Playin’ church with Francis; the ‘Bergoglio of Saskatchewan’; and Iraq

UNITED STATES
National Catholic Reporter

John L. Allen Jr. | Nov. 1, 2013 All Things Catholic

An old joke tweaking life in church circles goes like this: A dad is sitting in his living room when he hears a ruckus upstairs. He goes up and is startled to see the kids sitting in a circle on folding chairs, screaming their lungs out at each other: “You’re an idiot!” “You’re completely wrong and I can prove it!” and so on.

The father steps in and demands to know, “What in the world is going on here?”

“Ah, don’t worry, dad,” one of the kids says. “We’re just playin’ church.”
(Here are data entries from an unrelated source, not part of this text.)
(** * The document merge pipeline of MANEA-PDF (services/pdfService)

    A shallow embedding of [embedHtmlAsImage] and [mergeFilesToPdf].

    The two functions are glue around browser and library calls, so the
    embedding has three layers:

    - the collaborators (pdf-lib, mammoth, SheetJS, html2canvas, the layout
      engine, the arithmetic of JS numbers) are the fields of a [Host]; every
      statement is proved for every host;
    - the mutable objects the code shares (the output document and its pages,
      the DOM nodes and the children of [document.body]) live in a [World]
      that is threaded through a state-and-exception monad [M];
    - the two functions are written in that monad statement by statement.

    What can throw is what the code awaits or calls in a library to decode,
    parse, convert or render: [PDFDocument.create], [PDFDocument.load],
    [embedJpg], [embedPng], [mammoth.convertToHtml], [XLSX.read],
    [sheet_to_html], [html2canvas], [canvas.toDataURL], [fetch]; and
    [drawText], which encodes its text with the standard font and throws
    for a character that the font does not have. [save] adds a page to a
    document without pages. [copyPages] copies the pages at the indices it
    is given and throws only for an index the donor does not have. The
    other operations on the output document and its pages ([addPage],
    [getSize], [getHeight]), reading the bytes of a [File] and
    [console.error] do not throw.

    Two things are taken to go well and are not followed further: the
    caller's progress callback returns (the callback of [App] sets a state
    variable), and [drawImage] accepts the position and size that the code
    computes (they are numbers for an image that has a width and a
    height). Strings are sequences of 8-bit code units; a character outside
    ASCII is the sequence of its UTF-8 bytes. *)

From Stdlib Require Import QArith Qminmax Qfield Lqa Ascii.
From stdpp Require Import gmap strings list fin_maps sorting pretty.


(** ** JavaScript strings (the operations the dispatch uses) *)

Module JsString.

(** [s.startsWith(p)] *)
Definition startsWith (s p : string) : bool := String.prefix p s.

(** [s.endsWith(p)]: the last [p.length] code units of [s] are [p]. *)
Definition endsWith (s p : string) : bool :=
  let n := String.length s in
  let m := String.length p in
  if m <=? n then bool_decide (String.substring (n - m) m s = p) else false.

(** Case folding of one code unit: only [A]..[Z] matter for the suffixes
    the code tests, every other unit is left as it is. *)
Definition lower_ascii (c : ascii) : ascii :=
  let n := N_of_ascii c in
  if ((65 <=? n) && (n <=? 90))%N then ascii_of_N (n + 32) else c.

(** [s.toLowerCase()] *)
Fixpoint toLowerCase (s : string) : string :=
  match s with
  | EmptyString => EmptyString
  | String c s' => String (lower_ascii c) (toLowerCase s')
  end.

End JsString.
Import JsString.

(** ** Values *)

Definition Bytes := list Byte.byte.

(** A thrown JavaScript value; the code only passes it to [console.error]. *)
Definition Exn := string.

Inductive Result (A : Type) : Type :=
| Ok (a : A)
| Throw (e : Exn).
Arguments Ok {A} a.
Arguments Throw {A} e.

(** A browser [File]: an immutable byte blob with a name and a declared
    media type ([file.arrayBuffer()] yields [content]). *)
Record File := { name : string; type : string; content : Bytes }.

(** A DOM element, as far as the code touches it: its inline style (a JS
    object used as a map) and the serialisation of its children. *)
Record Element := {
  tagName : string;
  style : gmap string string;
  innerHTML : string;
}.

Definition outerHTML (el : Element) : string :=
  "<" +:+ tagName el +:+ ">" +:+ innerHTML el +:+ "</" +:+ tagName el +:+ ">".

(** ** The collaborators *)

Record Size (num : Type) := { width : num; height : num }.
Arguments width {num} _.
Arguments height {num} _.

Record H2COptions (num : Type) := {
  opt_scale : num;
  opt_useCORS : bool;
  opt_logging : bool;
  opt_windowWidth : num;
  opt_windowHeight : num;
}.
Arguments opt_scale {num} _.
Arguments opt_useCORS {num} _.
Arguments opt_logging {num} _.
Arguments opt_windowWidth {num} _.
Arguments opt_windowHeight {num} _.

(** A SheetJS workbook: the sheet names in order and the sheets by name (a
    JS object used as a map). *)
Record Workbook (Worksheet : Type) := {
  SheetNames : list string;
  Sheets : gmap string Worksheet;
}.
Arguments SheetNames {Worksheet} _.
Arguments Sheets {Worksheet} _.

(** Everything the two functions reach through [window] and [document].
    A call that JavaScript can reject or throw returns a [Result]. *)
Class Host := {
  (** JS numbers: the four operations the code applies, and literals *)
  num : Type;
  lit : Q → num;
  ndiv : num → num → num;
  nmul : num → num → num;
  nsub : num → num → num;
  nmin : num → num → num;
  (** pdf-lib *)
  PDFDocument_create : Result unit;
  defaultPageSize : Size num;
  PDFImage : Type;
  PDFImage_scale : PDFImage → num → Size num;
  embedJpg : Bytes → Result PDFImage;
  embedPng : Bytes → Result PDFImage;
  (** whether the standard font can encode a text that is not all
      printable ASCII *)
  standardFont_encodes : string → bool;
  DonorPage : Type;
  DonorPage_size : DonorPage → Size num;
  PDFDocument_load : Bytes → Result (list DonorPage);
  (** mammoth *)
  mammoth_convertToHtml : Bytes → Result string;
  (** SheetJS *)
  Worksheet : Type;
  XLSX_read : Bytes → Result (Workbook Worksheet);
  XLSX_sheet_to_html : option Worksheet → Result string;
  (** html2canvas, the layout engine, canvas and fetch *)
  Canvas : Type;
  scrollWidth : Element → num;
  scrollHeight : Element → num;
  html2canvas : Element → H2COptions num → Result Canvas;
  canvas_toDataURL : Canvas → string → num → Result string;
  fetch_arrayBuffer : string → Result Bytes;
  (** the state of the caller, which the progress callback updates *)
  AppState : Type;
}.

Section Pipeline.
Context `{Host}.

(** ** The output document *)

(** [rgb(r, g, b)] of pdf-lib. *)
Inductive Color := rgb (r g b : num).

Record TextOptions := { t_x : num; t_y : num; t_size : num; t_color : Color }.
Record ImageOptions := { i_x : num; i_y : num; i_width : num; i_height : num }.

Inductive DrawOp :=
| DrawText (text : string) (options : TextOptions)
| DrawImage (image : PDFImage) (options : ImageOptions).

(** A page of the output document: where it comes from ([None] for a page
    made by [addPage()], the donor page for a copied one), its size, and what
    the code drew on it, oldest first. *)
Record PDFPage := {
  origin : option DonorPage;
  pageSize : Size num;
  ops : list DrawOp;
}.

Definition newPage : PDFPage :=
  {| origin := None; pageSize := defaultPageSize; ops := [] |}.

Definition copyOf (src : DonorPage) : PDFPage :=
  {| origin := Some src; pageSize := DonorPage_size src; ops := [] |}.

Definition draw (op : DrawOp) (p : PDFPage) : PDFPage :=
  {| origin := origin p; pageSize := pageSize p; ops := ops p ++ [op] |}.

(** ** What the code does to the outside, in order *)

Inductive Event :=
| EvProgress (fileName : string)
| EvCall (api : string)
| EvConsoleError (message : string) (error : Exn)
| EvAppendChild (node : nat)
| EvRemoveChild (node : nat)
| EvRender (node : nat) (container : Element) (options : H2COptions num).

(** ** The world: the objects the code mutates *)

Record World := {
  doc : list PDFPage;        (* the pages of mergedPdfDoc *)
  nodes : gmap nat Element;  (* the DOM elements, by identity *)
  nextNode : nat;            (* the next fresh identity *)
  body : list nat;           (* the children of document.body *)
  caller : AppState;         (* the caller's state *)
  trace : list Event;        (* what happened so far *)
}.

Definition with_doc (f : list PDFPage → list PDFPage) (w : World) : World :=
  {| doc := f (doc w); nodes := nodes w; nextNode := nextNode w;
     body := body w; caller := caller w; trace := trace w |}.
Definition with_nodes (f : gmap nat Element → gmap nat Element) (w : World) : World :=
  {| doc := doc w; nodes := f (nodes w); nextNode := nextNode w;
     body := body w; caller := caller w; trace := trace w |}.
Definition with_nextNode (f : nat → nat) (w : World) : World :=
  {| doc := doc w; nodes := nodes w; nextNode := f (nextNode w);
     body := body w; caller := caller w; trace := trace w |}.
Definition with_body (f : list nat → list nat) (w : World) : World :=
  {| doc := doc w; nodes := nodes w; nextNode := nextNode w;
     body := f (body w); caller := caller w; trace := trace w |}.
Definition with_caller (f : AppState → AppState) (w : World) : World :=
  {| doc := doc w; nodes := nodes w; nextNode := nextNode w;
     body := body w; caller := f (caller w); trace := trace w |}.
Definition with_trace (f : list Event → list Event) (w : World) : World :=
  {| doc := doc w; nodes := nodes w; nextNode := nextNode w;
     body := body w; caller := caller w; trace := f (trace w) |}.

(** ** The monad of the code: state, and exceptions that keep the state *)

Definition M (A : Type) : Type := World → Result A * World.

Definition ret {A} (a : A) : M A := λ w, (Ok a, w).
Definition throw {A} (e : Exn) : M A := λ w, (Throw e, w).
Definition bind {A B} (m : M A) (k : A → M B) : M B :=
  λ w, match m w with
       | (Ok a, w') => k a w'
       | (Throw e, w') => (Throw e, w')
       end.

(** [try { body } catch (e) { handler }] *)
Definition try_catch {A} (body : M A) (handler : Exn → M A) : M A :=
  λ w, match body w with
       | (Ok a, w') => (Ok a, w')
       | (Throw e, w') => handler e w'
       end.

(** [... finally { fin }]: [fin] runs whatever [m] did; its own exception,
    if any, replaces the outcome of [m]. *)
Definition finally {A} (m : M A) (fin : M unit) : M A :=
  λ w, let '(r, w') := m w in
       match fin w' with
       | (Ok _, w'') => (r, w'')
       | (Throw e, w'') => (Throw e, w'')
       end.

Definition try_catch_finally {A} (body : M A) (handler : Exn → M A) (fin : M unit) : M A :=
  finally (try_catch body handler) fin.

Definition modify (f : World → World) : M unit := λ w, (Ok tt, f w).
Definition gets {A} (f : World → A) : M A := λ w, (Ok (f w), w).
Definition log (e : Event) : M unit := modify (with_trace (λ t, t ++ [e])).
Definition lift {A} (r : Result A) : M A := λ w, (r, w).

End Pipeline.

Declare Scope js_scope.
Delimit Scope js_scope with js.
Notation "'let*' x ':=' m 'in' k" := (bind m (λ x, k))
  (at level 10, x name, m at level 100, k at level 200) : js_scope.
Notation "m ';;;' k" := (bind m (λ _, k))
  (at level 100, k at level 200, right associativity) : js_scope.
Local Open Scope js_scope.

Section Code.
Context `{Host}.

(** ** Primitives *)

(** A call into a collaborator that may throw. *)
Definition call {A} (api : string) (r : Result A) : M A :=
  log (EvCall api);;; lift r.

(** [console.error(message, error)] *)
Definition console_error (message : string) (error : Exn) : M unit :=
  log (EvConsoleError message error).

(** *** pdf-lib: the output document and its pages

    A page object is shared between the variable that holds it and the
    document; it is addressed by its index in the document. *)

(** [PDFDocument.create()]: a new document without pages. *)
Definition create : M unit :=
  call "PDFDocument.create" PDFDocument_create;;;
  modify (with_doc (λ _, [])).

(** [pdfDoc.addPage()] *)
Definition addPage : M nat :=
  log (EvCall "addPage");;;
  let* page := gets (λ w, length (doc w)) in
  modify (with_doc (λ d, d ++ [newPage]));;;
  ret page.

(** [pdfDoc.addPage(page)] for a page made by [copyPages]. *)
Definition addPageOf (page : PDFPage) : M unit :=
  log (EvCall "addPage");;;
  modify (with_doc (λ d, d ++ [page])).

Definition getPage (page : nat) : M PDFPage :=
  let* d := gets doc in
  match d !! page with
  | Some p => ret p
  | None => throw "TypeError: page is undefined"
  end.

(** [page.getSize()] and [page.getHeight()] *)
Definition getSize (page : nat) : M (Size num) :=
  let* p := getPage page in ret (pageSize p).
Definition getHeight (page : nat) : M num :=
  let* p := getPage page in ret (height (pageSize p)).

Definition drawOn (page : nat) (op : DrawOp) : M unit :=
  getPage page;;;
  modify (with_doc (alter (draw op) page)).

(** [font.encodeText(text)] for the standard font, which [drawText] uses
    when it is given no font: the font has the printable ASCII characters;
    whether it can encode a text with other characters is the host's to
    say; the encoding throws for a character that the font does not have. *)
Definition printable (c : ascii) : bool :=
  let n := N_of_ascii c in ((32 <=? n) && (n <=? 126))%N.

Fixpoint printableText (text : string) : bool :=
  match text with
  | EmptyString => true
  | String c rest => printable c && printableText rest
  end.

Definition encodingError : Exn := "Error: WinAnsi cannot encode the text".

Definition encodeText (text : string) : Result unit :=
  if printableText text || standardFont_encodes text then Ok tt
  else Throw encodingError.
However middling it may be as a punch line, the joke captures something real. Perhaps because religion is about people’s deepest passions, it seems to breed division almost as reliably as devotion. …

During the John Paul and Benedict years, one byproduct of the emphasis on Catholic identity under those popes was the emergence of a caste of self-appointed guardians of loyalty who ran around “outing” bishops, parishes, schools, hospitals and so on that they felt were insufficiently Catholic. Critics derisively dubbed them the “orthodoxy police,” concluding that in at least some cases, this was mean-spirited and reflected an untoward lust for judgment.

One wonders if we’re witnessing the emergence under Francis of an equal-and-opposite form of the same impulse, which we might term the “enlightenment police” — people taking it upon themselves to pronounce whether someone is sufficiently humble, collaborative, forward-thinking, etc., to claim consistency with the direction being set by the new pope. …
On the other side of the equation, there are several constituencies in the church feeling angst over aspects of the new pope’s direction, including:

* Some pro-life Catholics, who worry that his inclination to dial down the volume on abortion, gay marriage and contraception risks unilateral disarmament in the culture wars;
* Doctrinal purists, who think his shoot-from-the-hip style courts confusion on church teaching;
* Liturgical traditionalists, who don’t see him fostering the same reverence for the church’s worship they associate with Benedict XVI;
* Political conservatives, who fear that his emphasis on the social Gospel could shade off into an uncritical embrace of the agenda of the secular left;
* Church personnel, especially in the Vatican, who are weary of hearing the new boss take potshots at them because they don’t see themselves as careerists or lepers infected with the trappings of a royal court.